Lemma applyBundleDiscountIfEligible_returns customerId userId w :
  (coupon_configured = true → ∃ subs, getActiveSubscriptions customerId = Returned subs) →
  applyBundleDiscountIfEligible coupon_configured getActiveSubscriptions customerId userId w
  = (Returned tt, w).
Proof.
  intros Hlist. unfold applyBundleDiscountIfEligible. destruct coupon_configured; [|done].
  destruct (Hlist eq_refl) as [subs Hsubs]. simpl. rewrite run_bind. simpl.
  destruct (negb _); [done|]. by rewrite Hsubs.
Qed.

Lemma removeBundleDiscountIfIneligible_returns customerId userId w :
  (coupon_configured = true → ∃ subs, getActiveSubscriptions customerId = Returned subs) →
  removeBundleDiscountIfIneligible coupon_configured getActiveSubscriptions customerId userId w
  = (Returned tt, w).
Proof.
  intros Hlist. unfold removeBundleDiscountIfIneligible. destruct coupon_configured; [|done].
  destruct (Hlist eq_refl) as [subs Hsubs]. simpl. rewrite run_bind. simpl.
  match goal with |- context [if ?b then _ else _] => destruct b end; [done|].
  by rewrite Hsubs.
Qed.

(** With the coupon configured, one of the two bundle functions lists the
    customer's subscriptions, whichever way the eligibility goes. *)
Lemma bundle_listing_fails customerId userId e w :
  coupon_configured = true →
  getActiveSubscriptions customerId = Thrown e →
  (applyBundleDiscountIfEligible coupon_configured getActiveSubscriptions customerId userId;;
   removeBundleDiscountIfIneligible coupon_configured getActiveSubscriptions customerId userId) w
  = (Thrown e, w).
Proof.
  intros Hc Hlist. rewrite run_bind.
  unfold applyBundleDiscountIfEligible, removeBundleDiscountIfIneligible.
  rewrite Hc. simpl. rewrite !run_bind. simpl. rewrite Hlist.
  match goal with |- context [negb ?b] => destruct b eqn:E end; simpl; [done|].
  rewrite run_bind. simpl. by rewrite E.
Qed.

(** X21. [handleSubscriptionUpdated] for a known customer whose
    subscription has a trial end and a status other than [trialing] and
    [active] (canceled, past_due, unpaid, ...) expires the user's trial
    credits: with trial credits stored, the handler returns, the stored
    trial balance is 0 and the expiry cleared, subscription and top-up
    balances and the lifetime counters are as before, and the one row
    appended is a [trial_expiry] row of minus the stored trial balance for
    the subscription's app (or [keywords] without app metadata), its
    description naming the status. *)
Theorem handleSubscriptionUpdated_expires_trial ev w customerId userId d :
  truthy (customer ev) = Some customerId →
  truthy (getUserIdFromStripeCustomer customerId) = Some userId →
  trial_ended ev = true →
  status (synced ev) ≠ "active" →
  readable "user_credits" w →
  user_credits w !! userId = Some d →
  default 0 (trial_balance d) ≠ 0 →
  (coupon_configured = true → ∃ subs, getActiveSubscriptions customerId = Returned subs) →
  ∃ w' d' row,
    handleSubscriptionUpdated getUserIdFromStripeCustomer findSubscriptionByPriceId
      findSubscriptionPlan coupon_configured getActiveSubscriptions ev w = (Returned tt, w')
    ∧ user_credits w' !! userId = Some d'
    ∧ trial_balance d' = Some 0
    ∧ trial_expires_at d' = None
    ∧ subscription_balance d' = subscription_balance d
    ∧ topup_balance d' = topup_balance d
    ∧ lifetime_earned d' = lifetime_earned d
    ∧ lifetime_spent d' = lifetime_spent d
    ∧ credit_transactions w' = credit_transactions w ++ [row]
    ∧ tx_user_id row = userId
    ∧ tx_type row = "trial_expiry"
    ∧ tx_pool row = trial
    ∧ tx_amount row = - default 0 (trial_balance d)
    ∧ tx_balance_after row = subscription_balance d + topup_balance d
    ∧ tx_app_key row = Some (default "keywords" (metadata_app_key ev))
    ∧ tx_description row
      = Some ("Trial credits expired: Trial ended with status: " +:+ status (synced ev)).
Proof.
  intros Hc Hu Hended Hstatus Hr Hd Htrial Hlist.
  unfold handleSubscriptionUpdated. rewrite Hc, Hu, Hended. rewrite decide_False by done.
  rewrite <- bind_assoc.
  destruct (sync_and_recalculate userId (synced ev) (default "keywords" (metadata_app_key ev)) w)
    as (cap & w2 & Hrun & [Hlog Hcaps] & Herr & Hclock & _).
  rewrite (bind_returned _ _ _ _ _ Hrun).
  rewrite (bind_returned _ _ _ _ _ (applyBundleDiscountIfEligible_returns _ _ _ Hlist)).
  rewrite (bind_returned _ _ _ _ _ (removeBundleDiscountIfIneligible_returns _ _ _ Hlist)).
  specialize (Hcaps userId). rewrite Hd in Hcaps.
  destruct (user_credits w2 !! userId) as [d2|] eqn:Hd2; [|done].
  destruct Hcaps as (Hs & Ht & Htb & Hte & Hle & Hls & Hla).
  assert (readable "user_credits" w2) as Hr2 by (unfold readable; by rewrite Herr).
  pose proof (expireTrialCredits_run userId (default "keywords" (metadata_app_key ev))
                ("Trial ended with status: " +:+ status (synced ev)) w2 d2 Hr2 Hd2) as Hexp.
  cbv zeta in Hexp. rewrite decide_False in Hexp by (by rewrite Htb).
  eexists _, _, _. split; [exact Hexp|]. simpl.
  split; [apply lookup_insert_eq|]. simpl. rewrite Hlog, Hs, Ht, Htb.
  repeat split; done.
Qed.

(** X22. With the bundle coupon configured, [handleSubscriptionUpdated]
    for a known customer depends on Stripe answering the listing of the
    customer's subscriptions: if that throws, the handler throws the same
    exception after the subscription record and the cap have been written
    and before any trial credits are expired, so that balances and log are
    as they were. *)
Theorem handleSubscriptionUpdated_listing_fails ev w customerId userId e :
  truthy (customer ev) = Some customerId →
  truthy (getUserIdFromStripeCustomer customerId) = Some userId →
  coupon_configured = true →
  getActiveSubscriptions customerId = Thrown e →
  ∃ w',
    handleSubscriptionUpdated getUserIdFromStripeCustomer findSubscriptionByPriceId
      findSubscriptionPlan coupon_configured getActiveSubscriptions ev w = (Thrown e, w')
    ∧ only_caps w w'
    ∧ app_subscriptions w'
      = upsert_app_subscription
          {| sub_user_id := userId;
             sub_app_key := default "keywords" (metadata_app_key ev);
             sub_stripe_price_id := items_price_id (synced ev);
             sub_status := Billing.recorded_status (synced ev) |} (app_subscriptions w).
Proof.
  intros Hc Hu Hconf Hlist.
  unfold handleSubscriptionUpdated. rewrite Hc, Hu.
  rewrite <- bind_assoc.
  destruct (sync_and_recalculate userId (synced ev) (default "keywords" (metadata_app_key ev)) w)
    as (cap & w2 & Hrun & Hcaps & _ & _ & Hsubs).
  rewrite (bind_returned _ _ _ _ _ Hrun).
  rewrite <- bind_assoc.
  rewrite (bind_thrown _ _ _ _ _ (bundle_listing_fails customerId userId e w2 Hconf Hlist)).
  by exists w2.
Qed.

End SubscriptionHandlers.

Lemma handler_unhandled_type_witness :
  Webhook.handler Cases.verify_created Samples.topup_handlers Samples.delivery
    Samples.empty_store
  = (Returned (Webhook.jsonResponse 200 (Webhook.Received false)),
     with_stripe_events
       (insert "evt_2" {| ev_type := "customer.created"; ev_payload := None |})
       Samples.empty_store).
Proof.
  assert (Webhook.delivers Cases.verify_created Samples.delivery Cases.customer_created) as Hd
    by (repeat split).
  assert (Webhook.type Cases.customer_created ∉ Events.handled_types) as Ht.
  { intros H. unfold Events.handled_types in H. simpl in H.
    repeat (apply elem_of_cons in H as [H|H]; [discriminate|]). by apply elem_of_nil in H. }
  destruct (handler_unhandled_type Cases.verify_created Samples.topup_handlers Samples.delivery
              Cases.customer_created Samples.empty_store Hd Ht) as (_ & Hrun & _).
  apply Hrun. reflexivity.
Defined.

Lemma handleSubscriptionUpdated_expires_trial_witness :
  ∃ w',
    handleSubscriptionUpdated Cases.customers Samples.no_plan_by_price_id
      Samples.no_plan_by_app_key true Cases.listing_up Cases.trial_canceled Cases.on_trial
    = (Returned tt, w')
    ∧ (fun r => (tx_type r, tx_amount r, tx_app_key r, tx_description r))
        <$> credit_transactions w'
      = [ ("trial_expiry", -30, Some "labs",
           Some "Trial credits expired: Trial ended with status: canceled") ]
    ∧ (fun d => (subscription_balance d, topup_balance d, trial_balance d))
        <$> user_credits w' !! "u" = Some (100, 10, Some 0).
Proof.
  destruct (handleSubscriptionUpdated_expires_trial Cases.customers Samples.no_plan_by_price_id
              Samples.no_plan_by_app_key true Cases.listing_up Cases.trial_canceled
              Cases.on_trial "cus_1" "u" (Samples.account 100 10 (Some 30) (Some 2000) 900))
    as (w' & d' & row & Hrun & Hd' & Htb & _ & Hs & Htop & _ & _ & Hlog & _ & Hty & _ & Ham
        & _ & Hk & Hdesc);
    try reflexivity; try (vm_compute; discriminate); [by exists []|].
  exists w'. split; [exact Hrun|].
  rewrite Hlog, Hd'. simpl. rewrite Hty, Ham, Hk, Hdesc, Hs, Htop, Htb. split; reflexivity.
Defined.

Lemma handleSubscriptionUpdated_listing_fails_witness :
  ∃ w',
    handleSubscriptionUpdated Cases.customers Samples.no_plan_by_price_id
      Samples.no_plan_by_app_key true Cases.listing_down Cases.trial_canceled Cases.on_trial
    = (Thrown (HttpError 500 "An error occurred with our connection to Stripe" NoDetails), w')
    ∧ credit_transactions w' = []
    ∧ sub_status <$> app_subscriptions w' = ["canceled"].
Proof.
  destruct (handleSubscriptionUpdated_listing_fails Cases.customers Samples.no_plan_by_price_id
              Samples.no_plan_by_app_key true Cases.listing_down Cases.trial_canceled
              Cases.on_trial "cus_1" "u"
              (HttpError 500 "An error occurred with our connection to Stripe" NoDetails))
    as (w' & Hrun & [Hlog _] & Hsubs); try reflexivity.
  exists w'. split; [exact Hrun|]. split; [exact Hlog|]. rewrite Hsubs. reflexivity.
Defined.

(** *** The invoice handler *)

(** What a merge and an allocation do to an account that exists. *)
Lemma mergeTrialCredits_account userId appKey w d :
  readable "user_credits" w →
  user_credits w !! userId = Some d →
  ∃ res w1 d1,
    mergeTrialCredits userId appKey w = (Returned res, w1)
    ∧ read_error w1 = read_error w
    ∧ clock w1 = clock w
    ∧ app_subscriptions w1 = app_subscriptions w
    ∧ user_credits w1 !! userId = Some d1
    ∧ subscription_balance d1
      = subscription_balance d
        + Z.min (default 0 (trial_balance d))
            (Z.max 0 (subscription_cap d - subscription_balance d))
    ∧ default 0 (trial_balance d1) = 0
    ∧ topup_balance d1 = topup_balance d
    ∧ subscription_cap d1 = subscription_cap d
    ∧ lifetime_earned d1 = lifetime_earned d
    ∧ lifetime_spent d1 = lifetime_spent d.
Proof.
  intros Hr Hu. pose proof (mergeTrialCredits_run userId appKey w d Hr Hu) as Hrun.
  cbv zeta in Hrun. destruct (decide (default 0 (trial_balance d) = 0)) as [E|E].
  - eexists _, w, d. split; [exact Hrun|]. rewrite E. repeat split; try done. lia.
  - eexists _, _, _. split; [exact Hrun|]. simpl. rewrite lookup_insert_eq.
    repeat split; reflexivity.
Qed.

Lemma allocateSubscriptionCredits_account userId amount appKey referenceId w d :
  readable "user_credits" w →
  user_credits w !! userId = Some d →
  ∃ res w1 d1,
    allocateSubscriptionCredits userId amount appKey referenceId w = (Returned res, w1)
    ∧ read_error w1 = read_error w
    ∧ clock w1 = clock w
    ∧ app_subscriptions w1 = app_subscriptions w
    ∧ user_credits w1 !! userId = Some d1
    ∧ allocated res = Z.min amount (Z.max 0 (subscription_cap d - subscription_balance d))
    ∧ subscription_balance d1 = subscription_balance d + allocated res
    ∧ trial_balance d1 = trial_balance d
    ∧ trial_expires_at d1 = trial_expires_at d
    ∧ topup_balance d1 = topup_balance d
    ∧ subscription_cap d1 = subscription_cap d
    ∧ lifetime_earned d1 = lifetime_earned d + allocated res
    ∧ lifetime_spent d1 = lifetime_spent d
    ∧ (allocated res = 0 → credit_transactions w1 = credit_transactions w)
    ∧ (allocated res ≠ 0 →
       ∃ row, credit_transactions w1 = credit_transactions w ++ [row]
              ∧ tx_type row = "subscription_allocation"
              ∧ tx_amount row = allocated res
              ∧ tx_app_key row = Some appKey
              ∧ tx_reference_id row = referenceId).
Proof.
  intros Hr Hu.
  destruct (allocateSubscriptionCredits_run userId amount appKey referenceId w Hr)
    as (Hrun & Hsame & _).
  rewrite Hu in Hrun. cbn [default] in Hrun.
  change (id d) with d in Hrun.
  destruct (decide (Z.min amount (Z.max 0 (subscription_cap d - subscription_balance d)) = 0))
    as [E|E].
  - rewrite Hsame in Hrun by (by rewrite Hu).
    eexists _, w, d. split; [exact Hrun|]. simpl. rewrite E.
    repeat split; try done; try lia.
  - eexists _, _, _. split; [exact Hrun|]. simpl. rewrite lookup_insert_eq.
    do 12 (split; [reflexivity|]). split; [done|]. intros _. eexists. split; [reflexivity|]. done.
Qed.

· · · · ·

**WORK TO BE COMPLETED**
Looking at the data above, work out how many lines contain "eexists" and answer with the figure only.

**RESPONSE TO THE EXERCISE**
6